For Christmas of 1996, I knew what I wanted - a Nintendo 64. I had been fed a steady diet of Nintendo Power magazines, which led me to believe that the 64 was the bright future of gaming, and anything else was just an imposter. And I got it! But soon, I had friends telling me about Final Fantasy VII, and Tomb Raider, and tons of other games that appealed to me a great deal. I needed to get a PlayStation.

PlayStation wasn’t the first game console with a CD drive, but it might have been the first to use it as more than just a gimmick. Nintendo 64 cartridges had up to 64 megabytes of memory, and cost as much as $30 to manufacture. A PlayStation CD, on the other hand, held 10 times as much data, and cost pennies to make. This resulted in less expensive games, and I think allowed publishers to be able to afford to take on more weird games that might not sell as many copies.

One of these weird games is one of my favorites on the system - PaRappa the Rapper.

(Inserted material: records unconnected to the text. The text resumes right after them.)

(* ===== verification/Exporter.v ===== *)
(** * State export ([demo/src/server/state-exporter.ts])

    The account configuration for a passkey, and the export of the account's initial
    state through the host tool: a temporary directory, one file written, one process
    run without the funding key, one file read, and the directory removed. *)

From S2P Require Import Prelude Js JsString Regex Bytes Zod Constants Schemas Effects Json.
From S2P Require Import Ccc CccRef Protocol Manifests Service.
From Stdlib Require Import Ascii.

Definition TEMP_DIRECTORY_PREFIX : string := "ckb-passkey-state-".

(** [process.env] and paths are strings; SHA-256 and the path functions are the
    platform's. *)
Class Platform := {
  sha256 : bytes → bytes;
  path_resolve : string → string;
  path_dirname : string → string;
  path_basename : string → string;
  path_join : string → string → string;
  os_tmpdir : string }.

(** The text of the error stream is kept as code units. *)
Record SpawnProcessResult := { exitCode : Z; stderr : list Z }.

Inductive export_event :=
  | XMakeTempDir
  | XWriteFile (path data : string) (mode : Z) (flag : string)
  | XSpawn (command : string) (args : list string) (cwd : string) (env : list (string * string))
  | XReadFile (path : string)
  | XRemoveDir (path : string).

Class ExporterDeps (W : Type) := {
  x_repoRoot : string;
  x_processEnv : list (string * string);
  x_makeTempDir : W → res string * W;
  x_writeFile : string → string → Z → string → W → res unit * W;
  x_spawnProcess : string → list string → string → list (string * string) → W →
    res SpawnProcessResult * W;
  x_readFile : string → W → res bytes * W;
  x_removeDir : string → W → res unit * W }.

(** [name.toUpperCase()]. Code units from 128 on are left as they are: none of those
    below 256 has a capital among the letters of the name it is compared with. *)
Definition upper_char (c : ascii) : ascii :=
  if (97 <=? code c) && (code c <=? 122) then chr (code c - 32) else c.
Definition toUpperCase : string → string := str_map upper_char.

Definition sanitizedEnvironment (env : list (string * string)) : list (string * string) :=
  filter (λ entry, toUpperCase entry.1 ≠ "CKB_PRIVKEY") env.

Definition EXPORT_FAILED : exn := ApiError "BOOTSTRAP_FAILED" 500 "Account state export failed".

Section exporter.
Context {W : Type} {zod : Zod} {ccc : Ccc} {platform : Platform} {deps : ExporterDeps W}.
Notation M := (eff W export_event).

(** [createHash("sha256").update(value, "utf8").digest("hex")]. *)
Definition sha256Hex (value : string) : string :=
  str_drop 2 (hexFromBytes (sha256 (utf8_encode value))).

Definition num (z : Z) : jsval := JNum (NInt z).

Definition accountConfiguration (request : BootstrapRequest) (deployment : DeploymentManifest)
    : res jsval :=
  publicKey ← bytesFromHex (br_publicKey request);
  keyHash ← ckbHash publicKey;
  let keyId := hexFromBytes keyHash in
  let aux := "0x01" +:+ sha256Hex RP_ID +:+ sha256Hex CLIENT_ORIGIN in
  Ok (JObj [
    ("flags", num 1); ("sequence", num 0); ("spend_threshold", num 1);
    ("rotate_threshold", num 1); ("recovery_threshold", num 1); ("recovery_since", num 0);
    ("authenticators", JArr [JObj [
      ("slot", num 0); ("algorithm_id", num 1); ("capabilities", num 7); ("weight", num 1);
      ("verifier_hash_type", num 0); ("verifier_abi", num 1);
      ("verifier_code_hash", JStr (da_dataHash (dm_verifier_p256 deployment)));
      ("key_id", JStr keyId); ("aux", JStr aux)]])]).

Definition safeTemporaryDirectory (path : string) : res string :=
  let resolved := path_resolve path in
  throw_if (negb (String.eqb (path_dirname resolved) (path_resolve os_tmpdir)) ||
            negb (startsWith TEMP_DIRECTORY_PREFIX (path_basename resolved))) EXPORT_FAILED;;
  Ok resolved.

Definition export_args (configPath outputPath : string) : list string := [
  "run"; "-q"; "-p"; "ckb-account-host"; "--example"; "export_account_state"; "--";
  configPath; outputPath].

(** The [try] block once the directory is known. *)
Definition export_in (directory : string) (request : BootstrapRequest)
    (deployment : DeploymentManifest) : M bytes :=
  let configPath := path_join directory "account.json" in
  let outputPath := path_join directory "state.bin" in
  config ← lift (accountConfiguration request deployment);
  let data := JSON_stringify_pretty config +:+ String (chr 10) "" in
  call (XWriteFile configPath data 384 "wx") (x_writeFile configPath data 384 "wx");;
  let args := export_args configPath outputPath in
  let env := sanitizedEnvironment x_processEnv in
  result ← call (XSpawn "cargo" args x_repoRoot env) (x_spawnProcess "cargo" args x_repoRoot env);
  lift (throw_if (negb (exitCode result =? 0)) EXPORT_FAILED);;
  output ← call (XReadFile outputPath) (x_readFile outputPath);
  lift (throw_if (len output =? 0) EXPORT_FAILED);;
  mret output.

(** The [catch] clause. *)
Definition export_error {A} (error : exn) : M A :=
  lift (Throw (if is_ApiError error then error else EXPORT_FAILED)).

(** The [finally] clause of a block that ended with [r]: a failure to remove the
    directory replaces the result. *)
Definition remove_after {A} (directory : string) (m : M A) : M A := λ w,
  let '(r, w1) := m w in
  match call (XRemoveDir directory) (x_removeDir directory) w1 with
  | (Ok _, w2) => (r, w2)
  | (Throw e, w2) => (Throw e, w2)
  end.

Definition exportAccountState (requestValue deploymentValue : jsval) : M bytes :=
  request ← lift (from_option_or INVALID_BOOTSTRAP
                    (safeParse BootstrapRequestSchema requestValue));
  deployment ← lift (service_deployment deploymentValue);
  directory ← catch
    (made ← call XMakeTempDir x_makeTempDir; lift (safeTemporaryDirectory made))
    export_error;
  remove_after directory
    (catch (export_in directory (request_of request) deployment) export_error).
End exporter.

The game was designed by Masaya Matsuura, a music producer, with art by New York artist Rodney Greenblat. The stages in the game all take place as a rap battle. Each teacher, opposite PaRappa, will rap a phrase (represented by button presses on the controller) and then you must repeat the phrase. It’s a little bit like Simon, but set to music. In fact, PaRappa is probably the first modern rhythm game, the ancestor of Just Dance and Guitar Hero. It was an unexpected success, selling over a million copies.

More than 100 million PlayStations were sold through 2006. That weird little console beat out Nintendo and Sega and became THE console to have, and made Sony into the video game leader they are today.

Samuel McConnell is a games enthusiast who has been playing games in one form or another since 1991. He was born in northern Maine but quickly transplanted to Wichita.